Plants communicate using terpenes, a form of volatile organic compounds (VOCs). These signaling chemicals are released due to abiotic and biotic factors, such as pathogens present in the air, defense against predators, or attraction of pollinators. Recent advances have shown that plants can be genetically modified to release terpenes in the presence of COVID-19. By combining genetically modified plants and VOC sensors, we can create energy efficient sensors that be genetically modified to sense different pathogens in the air. While some research exists on using plants as sensors, there are little to none that use commercially available cheap sensors to interpret the plant. Our study aims to integrate plant emissions into existing digital systems to interpret plant terpenes. We used 16 terpenes and the air quality sensors to determine which terpenes can be detected by these sensors. Monoterpenes such as Alpha-Terpinene, Citral, D-Limonene, and Cis-Beta Ocimene were picked up by the sensors. The detectable terpenes were used to explore how each of the terpenes spread in a room in an ideal world to see if they were identifiable.
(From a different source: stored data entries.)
(** The loop finds nothing exactly on linked and continuous events. *)
Lemma validate_from_ok start i prev es :
  validate_from start true i prev es = Ok None <-> linked (previous start prev es) es /\ continuous prev es.
Proof.
  revert i prev. induction es as [|e es IH]; intros i prev; [by cbn|]. cbn [validate_from previous linked continuous].
  destruct (seq_gap true prev e) as [[a b]|]; [split; [done|]; by intros [_ [? _]]|].
  destruct (validate_event e (expected_prev start prev e)) as [[r|]|x] eqn:E; cbn [rbind].
  - split; [done|]. intros [[Hp [Hh _]] _]. rewrite (proj2 (validate_event_ok e _) (conj Hp Hh)) in E. done.
  - apply validate_event_ok in E as [Hp Hh]. rewrite IH. destruct es as [|e' es]; cbn [previous linked continuous].
    + naive_solver.
    + cbn [expected_prev]. naive_solver.
  - split; [done|]. intros [[Hp [Hh _]] _]. rewrite (proj2 (validate_event_ok e _) (conj Hp Hh)) in E. done.
Qed.

(** What it reports is a failure after the events it has verified. *)
Lemma validate_from_bad start i prev es r : validate_from start true i prev es = Ok (Some r) ->
  cr_ok r = false /\ exists good e rest, es = good ++ e :: rest /\ verified_count r = i + Z.of_nat (length good) /\
    validate_from start true i prev good = Ok None /\
    ~ validate_from start true i prev (good ++ [e]) = Ok None.
Proof.
  revert i prev. induction es as [|e es IH]; intros i prev; [done|]. cbn [validate_from].
  destruct (seq_gap true prev e) as [[a b]|] eqn:Eg.
  { intros [= <-]. split; [done|]. exists [], e, es. cbn [app validate_from length]. rewrite Eg. split_and!; try done. cbn. lia. }
  destruct (validate_event e _) as [[reason|]|x] eqn:E; cbn [rbind]; [| |done].
  - intros [= <-]. split; [done|]. exists [], e, es. cbn [app validate_from length]. rewrite Eg, E. split_and!; try done. cbn. lia.
  - intros Hr. destruct (IH _ _ Hr) as (Hb & good & e' & rest & -> & Hn & Hg & Hbad). split; [done|].
    exists (e :: good), e', rest. cbn [app validate_from length]. rewrite Eg, E. cbn [rbind].
    split_and!; try done. cbn [verified_count] in *. lia.
Qed.

(** A chain validates exactly when every event names the hash before it, carries
    the hash of its own content and follows in sequence; what is reported
    otherwise is a failure at the first event that breaks one of these, with the
    number of events before it. *)
Theorem validate_chain_exact (start : option string) (e : AuditEvent) (es : list AuditEvent) (r : ChainResult) :
  validate_chain (e :: es) start true = Ok r ->
  (cr_ok r = true <-> linked (expected_prev start None e) (e :: es) /\ continuous None (e :: es)) /\
  (cr_ok r = true -> r = whole (e :: es)) /\
  (cr_ok r = false -> exists good bad rest, e :: es = good ++ bad :: rest /\
     verified_count r = Z.of_nat (length good) /\
     (linked (previous start None good) good /\ continuous None good) /\
     ~ (linked (previous start None (good ++ [bad])) (good ++ [bad]) /\ continuous None (good ++ [bad]))).
Proof.
  unfold validate_chain. pose proof (validate_from_ok start 0 None (e :: es)) as Hok.
  cbn [previous] in Hok. destruct (validate_from start true 0 None (e :: es)) as [[x|]|] eqn:E; cbn [rbind override]; [| |done].
  - intros [= <-]. destruct (validate_from_bad _ _ _ _ _ E) as (Hb & good & bad & rest & Heq & Hn & Hg & Hbad).
    split; [|split].
    + rewrite Hb. split; [done|]. intros H. by apply Hok in H.
    + by rewrite Hb.
    + intros _. exists good, bad, rest. rewrite <- !validate_from_ok with (i := 0). split_and!; done.
  - intros [= <-]. split; [|done]. split; [intros _; by apply Hok|done].
Qed.

(** ** A history is bound by its last hash *)

(** The text an event's hash is the digest of. *)
Definition hashed_text (e : AuditEvent) : res string :=
  canonical_json (event_envelope (ae_mandate_id e) (ae_type e) (ae_payload e) (ae_prev_hash e)
                    (isoformat_z (ae_created_at e))).

(** An event of each history whose texts differ and have one digest. *)
Definition sha_collision (es es' : list AuditEvent) : Prop :=
  exists e e' t t', e ∈ es /\ e' ∈ es' /\ hashed_text e = Ok t /\ hashed_text e' = Ok t' /\
    t <> t' /\ sha256_hex t = sha256_hex t'.

Lemma collision_app es es' fs fs' : sha_collision es es' -> sha_collision (es ++ fs) (es' ++ fs').
Proof. intros (e & e' & t & t' & He & He' & H). exists e, e', t, t'. rewrite !elem_of_app. tauto. Qed.

(** What the hash of an event covers; the payload up to its JSON tree. *)
Definition same_content (e e' : AuditEvent) : Prop :=
  ae_mandate_id e = ae_mandate_id e' /\ ae_type e = ae_type e' /\ ae_created_at e = ae_created_at e' /\
  ae_prev_hash e = ae_prev_hash e' /\ ae_hash e = ae_hash e' /\
  to_json _json_default (VDict (ae_payload e)) = to_json _json_default (VDict (ae_payload e')).

(** Canonical trees carry no float. *)
Lemma to_json_exact v j : to_json _json_default v = Ok j -> exact j = true.
Proof.
  revert j. induction v as [v Hl Hd|l IH|kvs IH] using pyval_nested_ind; intros j.
  - destruct v; cbn; try (by intros [= <-]); [|by destruct (Hl l)|by destruct (Hd kvs)].
    unfold normalize_utc. destruct (ensure_utc t); cbn; [|done]. by intros [= <-].
  - cbn. match goal with |- context [rbind (?f l) _] => set (go := f) end. intros Hj.
    assert (Hgo : forall js, go l = Ok js -> forallb exact js = true).
    { clear Hj. induction IH as [|x l Hx _ IHl]; cbn; [by intros js [= <-]|]. intros js.
      destruct (to_json _json_default x) as [y|] eqn:E; cbn; [|done]. fold (go l).
      destruct (go l) as [ys|]; cbn; [|done]. intros [= <-]. cbn. by rewrite (Hx y eq_refl), (IHl ys eq_refl). }
    destruct (go l) as [js|]; cbn in Hj; [|done]. injection Hj as <-. cbn. by apply Hgo.
  - cbn. match goal with |- context [rbind (?f kvs) _] => set (go := f) end. intros Hj.
    assert (Hgo : forall js, go kvs = Ok js -> forallb (fun kv => exact kv.2) js = true).
    { clear Hj. induction IH as [|[k x] l Hx _ IHl]; cbn; [by intros js [= <-]|]. intros js.
      destruct (to_json _json_default x) as [y|] eqn:E; cbn; [|done]. fold (go l).
      destruct (go l) as [ys|]; cbn; [|done]. intros [= <-].
      cbn [forallb]. apply andb_true_intro. split; [by apply Hx|by apply IHl]. }
    destruct (go kvs) as [js|]; cbn in Hj; [|done]. injection Hj as <-. cbn. by apply sort_keys_exact, Hgo.
Qed.

(** The canonical tree of an envelope. *)
Lemma event_text mid ty payload prev iso t :
  canonical_json (event_envelope mid ty payload prev iso) = Ok t ->
  exists j, to_json _json_default (VDict payload) = Ok j /\ exact j = true /\
    t = print (JObj [("created_at", JStr iso); ("mandate_id", JStr mid); ("payload", j); ("prev_hash", JStr prev);
                     ("type", JStr ty)])%string.
Proof.
  unfold canonical_json, event_envelope. destruct (_check_no_floats _); cbn [rbind]; [|done]. unfold dumps.
  generalize (VDict payload). intros p. cbn [to_json].
  destruct (to_json _json_default p) as [j|] eqn:E; cbn [rbind]; [|done]. intros [= <-].
  exists j. split; [done|]. split; [by eapply to_json_exact|]. reflexivity.
Qed.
A simple mass based equation for VOC emissions from a concentration was used demonstrate physical world equations could not be used to classify the terpene in the room. Using the VOC data from the detectable terpenes and basil plants, we use machine learning to classify the chemical in the room. This paper provides the groundwork for how machine learning, VOC sensors, and plants can be combined to create new innovative sensors.